Assignment: Among the entries below, extract exactly the lines that run from the one with "(** The statements" through the one with "the cluster service.", both ends included.

Stored data entries
(** An entry of the directory [metastore/]: a stray file, or a database
    directory holding one DDL file per table. *)
Inductive Entry : Type :=
  | EFile (content : string)
  | EDir (tables : gmap string string).

(** The local files the crawl opens. *)
Inductive Path : Type :=
  | PFailedLog                        (* failed_metastore.log *)
  | PProfilesLog                      (* instance_profiles.log *)
  | PTable (db_name table_name : string).  (* metastore/<db>/<table> *)

Inductive Mode : Type := ModeR | ModeW | ModeA.

(** What [log.info] and [log.error] print, one constructor per call site. *)
Inductive LogMsg : Type :=
  | ErrNoCommandId                    (* clusters.py 357 *)
  | ErrSummary (s : option string)    (* clusters.py 371 *)
  | InfoCreatingSession               (* clusters.py 333 *)
  | InfoNoSession                     (* clusters.py 341-342 *)
  | InfoResults (r : Results)         (* hive.py 20 *)
  | InfoDatabase (db : string)        (* hive.py 33 *)
  | InfoTable (t : string)            (* hive.py 53 *)
  | InfoClusterCreationTime           (* hive.py 149 *)
  | InfoProfilesExist                 (* hive.py 109 *)
  | InfoFailedDdl (db t role : string) (* hive.py 133 *)
  | InfoFailedAfterRetry (n : nat)    (* hive.py 141 *)
  | InfoNoProfiles                    (* hive.py 143 *)
  | InfoRetrying                      (* hive.py 162 *)
  | InfoFailedBeforeRetry (n : nat)   (* hive.py 164 *)
  | InfoFailedCount (n : nat)         (* hive.py 167 *)
  | InfoTotalDatabases (n : nat)      (* hive.py 165, 168 *)
  | InfoImportingTable (db x : string) (* hive.py 205 *)
  | InfoImportResult (r : Results)    (* hive.py 208 *)
  | ErrNotADatabase (db : string).    (* hive.py 210 *)

(** Ghost record of what a run did, in order. *)
Inductive Event : Type :=
  | EvSubmit (cid ec_id cmd : string)             (* POST /commands/execute *)
  | EvPoll (com_id : option string)               (* GET /commands/status *)
  | EvEdit (cid role : string)                    (* edit_cluster *)
  | EvExtract (db t : string) (r : Results)       (* answer to a crawl DDL statement *)
  | EvRetry (role : string) (line r : Results)    (* answer to a retried DDL statement *)
  | EvOpen (p : Path) (m : Mode).                 (* open() *)

(** The retry attempts recorded in a trace: role, line of the failure log,
    and the answer. *)
Fixpoint retries (t : list Event) : list (string * Results * Results) :=
  match t with
  | [] => []
  | EvRetry role line r :: t' => (role, line, r) :: retries t'
  | _ :: t' => retries t'
  end.

(** The crawl answers recorded in a trace: database, table, answer. *)
Fixpoint extracts (t : list Event) : list (string * string * Results) :=
  match t with
  | [] => []
  | EvExtract db tb r :: t' => (db, tb, r) :: extracts t'
  | _ :: t' => extracts t'
  end.

(** Events other than the answers to DDL statements. *)
Definition quiet_event (ev : Event) : Prop :=
  match ev with
  | EvRetry _ _ _ | EvExtract _ _ _ => False
  | _ => True
  end.

(** The answer is a text result. *)
Definition is_text (r : Results) : Prop := resultType r = Some "text".

(** A retry of the line got a text result, under some role. *)
Definition extracted_by_retry (t : list Event) (line : Results) : Prop :=
  exists role r, In (role, line, r) (retries t) /\ is_text r.

(** The failure-log invariant of a retry pass: [pre] and [post] are the
    lines of the log before and after, [t] the events of the pass. *)
Definition failure_log_invariant (pre post : list Results) (t : list Event) : Prop :=
  (forall line, In line post -> In line pre /\ ~ extracted_by_retry t line) /\
  (forall line, ~ In line post -> ~ In line pre \/ extracted_by_retry t line).

(** What holds of the failing list [l] in the middle of a pass that began
    with the duplicate-free log [pre] and has made the attempts [att]. *)
Definition pass_ok (pre l : list Results) (att : list (string * Results * Results)) : Prop :=
  (forall x, In x l -> In x pre) /\
  List.NoDup l /\
  (forall x, In x l -> ~ exists role r, In (role, x, r) att /\ is_text r) /\
  (forall x, In x pre -> ~ In x l -> exists role r, In (role, x, r) att /\ is_text r).

(** The statements submitted, as recorded in a trace. *)
Fixpoint submitted (t : list Event) : list string :=
  match t with
  | [] => []
  | EvSubmit _ _ cmd :: t' => cmd :: submitted t'
  | _ :: t' => submitted t'
  end.

(** The remote service as the client reaches it through [perform_query] and
    the cluster service.  [launch_cluster_op] and [edit_cluster_op] stand for
    the cluster-service part of [launch_cluster] and [edit_cluster]
    (create or edit, then [wait_for_cluster]). *)
Class RemoteApi (World : Type) : Type := {
  commands_execute : string -> string -> string -> World -> option string * World;
  commands_status : string -> string -> option string -> World -> StatusResp * World;
  contexts_create : string -> World -> option string * World;
  instance_profiles_list : World -> option (list Profile) * World;
  launch_cluster_op : World -> Outcome string * World;
  edit_cluster_op : string -> string -> World -> Outcome unit * World
}.

(** [ast.literal_eval] at the two types the crawl expects; [None] when the
    text is no literal of that type. *)
Class PyLib : Type := {
  literal_eval_int : string -> option Z;
  literal_eval_names : string -> option (list string)
}.

(** The flags behind [is_aws()] and [is_skip_failed()]. *)
Record Config : Type := mkConfig {
  is_aws : bool;
  is_skip_failed : bool
}.

(** Python truthiness of an optional string: [None] and [''] are falsy. *)
Definition truthy (o : option string) : bool :=
  match o with
  | Some (String _ _) => true
  | _ => false
  end.

(** [o == s] for the value [o] of [dict.get(key, None)]. *)
Definition opt_is (o : option string) (s : string) : bool :=
  match o with
  | Some x => String.eqb x s
  | None => false
  end.

(** The double quote character, and string concatenation. *)
Definition dq : string := String "034"%char EmptyString.
Infix "+++" := String.append (at level 60, right associativity).

(** [str(n)] for an integer. *)
Definition str_of_Z (n : Z) : string := NilZero.string_of_int (Z.to_int n).

(** [s.split(sep)] for a one-character separator. *)
Fixpoint split_on (sep : ascii) (s : string) : list string :=
  match s with
  | EmptyString => [EmptyString]
  | String c s' =>
      let r := split_on sep s' in
      if Ascii.eqb c sep then EmptyString :: r
      else match r with
           | h :: t => String c h :: t
           | [] => [String c EmptyString]
           end
  end.

(** [s.replace('\n', '')]. *)
Fixpoint remove_newlines (s : string) : string :=
  match s with
  | EmptyString => EmptyString
  | String c s' =>
      if Ascii.eqb c "010"%char then remove_newlines s'
      else String c (remove_newlines s')
  end.

(** [l.remove(x)]: drops the first element equal to [x]. *)
Fixpoint remove_first {A} `{EqDecision A} (x : A) (l : list A) : list A :=
  match l with
  | [] => []
  | y :: l' => if decide (x = y) then l' else y :: remove_first x l'
  end.

(* ===================================================================== *)
(** ** Statements sent to the cluster *)
(* ===================================================================== *)

Module Stmt.

(** hive.py 17 *)
Definition all_dbs_cmd : string :=
  "all_dbs = [x.databaseName for x in spark.sql(" +++ dq +++ "show databases" +++ dq
  +++ ").collect()]; print(len(all_dbs))".

(** hive.py 28 *)
Definition db_slice (lo hi : Z) : string :=
  "print(all_dbs[" +++ str_of_Z lo +++ ":" +++ str_of_Z hi +++ "])".

(** hive.py 38 *)
Definition all_tables_cmd (db_name : string) : string :=
  "all_tables = [x.tableName for x in spark.sql(" +++ dq +++ "show tables in " +++ db_name
  +++ dq +++ ").collect()]".

(** hive.py 40 *)
Definition len_tables_cmd : string := "print(len(all_tables))".

(** hive.py 49 *)
Definition tables_slice (lo hi : Z) : string :=
  "print(all_tables[" +++ str_of_Z lo +++ ":" +++ str_of_Z hi +++ "])".

(** hive.py 54 and 125 *)
Definition ddl_stmt (db_name table_name : string) : string :=
  "print(spark.sql(" +++ dq +++ "show create table " +++ db_name +++ "." +++ table_name
  +++ dq +++ ").collect()[0][0])".

(** hive.py 171 *)
Definition create_db_statement (db_name : string) : string :=
  "spark.sql(" +++ dq +++ "CREATE DATABASE IF NOT EXISTS " +++ remove_newlines db_name
  +++ dq +++ ")".

(** hive.py 177, [get_spark_ddl] *)
Definition get_spark_ddl (table_ddl : string) : string :=
  "spark.sql(" +++ dq +++ dq +++ dq +++ " " +++ table_ddl +++ " " +++ dq +++ dq +++ dq +++ ")".

End Stmt.
(** * Ctypes-Tutorial: the index-fill routines and their ctypes wrappers

    The notebook [ctypes_array_fill.ipynb] holds two C routines
    ([fill_array], [fill_array_2d]) and two Python wrappers of the same
    names that coerce their argument with [np.ascontiguousarray] and hand
    the buffer to the C routine through [ctypes].

    - [Double]  : IEEE-754 binary64 values and the integer-to-double cast.
    - [SizeT]   : the 64-bit unsigned [size_t] with its wrap-around.
    - [C]       : the two native routines over a bounds-checked buffer.
    - [Py]      : NumPy arrays as views of a shared store, the coercion
                  [np.ascontiguousarray], the [ndpointer] argument check
                  and the two wrappers. *)

From Stdlib Require Import ZArith Lia List.
From Stdlib Require Import Floats.SpecFloat.
From stdpp Require Import base numbers option list gmap.

Local Open Scope Z_scope.

(** ** IEEE-754 double precision *)

Module Double.

Definition prec : Z := 53.
Definition emax : Z := 1024.

(** A C [double]: sign, mantissa and exponent, or zero, infinity, NaN. *)
Definition double : Type := spec_float.

Definition zero : double := S754_zero false.

(** The cast [(double)z] of an integer, rounding to nearest, ties to even. *)
Definition of_Z (z : Z) : double := binary_normalize prec emax z 0 false.

Definition is_finite (d : double) : bool :=
  match d with
  | S754_zero _ | S754_finite _ _ _ => true
  | S754_infinity _ | S754_nan => false
  end.

Definition signed (s : bool) (m : positive) : Z := cond_Zopp s (Zpos m).

(** [exactb d k]: the real number denoted by [d] is the integer [k]. *)
Definition exactb (d : double) (k : Z) : bool :=
  match d with
  | S754_zero _ => k =? 0
  | S754_finite s m e =>
      if 0 <=? e then signed s m * 2 ^ e =? k
      else signed s m =? k * 2 ^ (- e)
  | S754_infinity _ | S754_nan => false
  end.

Definition exact (d : double) (k : Z) : Prop := exactb d k = true.

End Double.

(** ** size_t *)

Module SizeT.

Definition bits : Z := 64.
Definition modulus : Z := 2 ^ bits.
Definition max : Z := modulus - 1.

Definition wrap (z : Z) : Z := z mod modulus.

Definition add (a b : Z) : Z := wrap (a + b).
Definition mul (a b : Z) : Z := wrap (a * b).

(** [++i] *)
Definition incr (i : Z) : Z := add i 1.

Definition in_range (z : Z) : Prop := 0 <= z <= max.

End SizeT.

(** ** The native routines *)

Module C.

Import Double.

(** The memory reachable through [double *arr]: the cells of the
    allocation, and a ghost log of the indices stored to, in program
    order.  The log is never read by the program. *)
Record buffer : Type := Buffer { cells : list double; stores : list Z }.

(** How a call ends.  Storing outside the allocation is undefined
    behaviour in C; [OutOfFuel] marks a loop cut short by the model. *)
Inductive outcome (A : Type) : Type :=
| Returned (a : A)
| Undefined
| OutOfFuel.
Arguments Returned {A} a.
Arguments Undefined {A}.
Arguments OutOfFuel {A}.

Definition bind {A B} (m : outcome A) (k : A → outcome B) : outcome B :=
  match m with
  | Returned a => k a
  | Undefined => Undefined
  | OutOfFuel => OutOfFuel
  end.

(** [arr[i] = v;] *)
Definition store (i : Z) (v : double) (arr : buffer) : outcome buffer :=
  if decide (0 ≤ i < Z.of_nat (length (cells arr))) then
    Returned (Buffer (<[Z.to_nat i := v]> (cells arr)) (stores arr ++ [i]))
  else Undefined.

(** [for (size_t i = start; cond(i); ++i) body(i);] *)
Fixpoint for_loop {S : Type} (fuel : nat) (cond : Z → bool)
    (body : Z → S → outcome S) (i : Z) (s : S) : outcome S :=
  match fuel with
  | O => OutOfFuel
  | Datatypes.S fuel' =>
      if cond i then
        bind (body i s) (for_loop fuel' cond body (SizeT.incr i))
      else Returned s
  end.

(** The body run at each index of a list, in order: what a counted
    loop unrolls to. *)
Fixpoint iterate {S : Type} (body : Z → S → outcome S) (ks : list Z)
    (s : S) : outcome S :=
  match ks with
  | [] => Returned s
  | k :: ks' => bind (body k s) (iterate body ks')
  end.

(** [arr[i] = (double)i;] *)
Definition fill_array_body (i : Z) (arr : buffer) : outcome buffer :=
  store i (of_Z i) arr.

Definition fill_array_fuel (fuel : nat) (arr : buffer) (size : Z)
    : outcome buffer :=
  for_loop fuel (λ i, i <? size) fill_array_body 0 arr.

(** [void fill_array(double *arr, size_t size)] of [array_fill.c]; the
    fuel is one test more than the loop has iterations. *)
Definition fill_array (arr : buffer) (size : Z) : outcome buffer :=
  fill_array_fuel (S (Z.to_nat size)) arr size.

(** [arr[i * cols + j] = (double)(i * cols + j);], the index computed
    in [size_t]. *)
Definition fill_array_2d_body (cols i j : Z) (arr : buffer)
    : outcome buffer :=
  let k := SizeT.add (SizeT.mul i cols) j in
  store k (of_Z k) arr.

Response box:
(** The statements submitted, as recorded in a trace. *)
Fixpoint submitted (t : list Event) : list string :=
  match t with
  | [] => []
  | EvSubmit _ _ cmd :: t' => cmd :: submitted t'
  | _ :: t' => submitted t'
  end.

(** The remote service as the client reaches it through [perform_query] and
    the cluster service.  [launch_cluster_op] and [edit_cluster_op] stand for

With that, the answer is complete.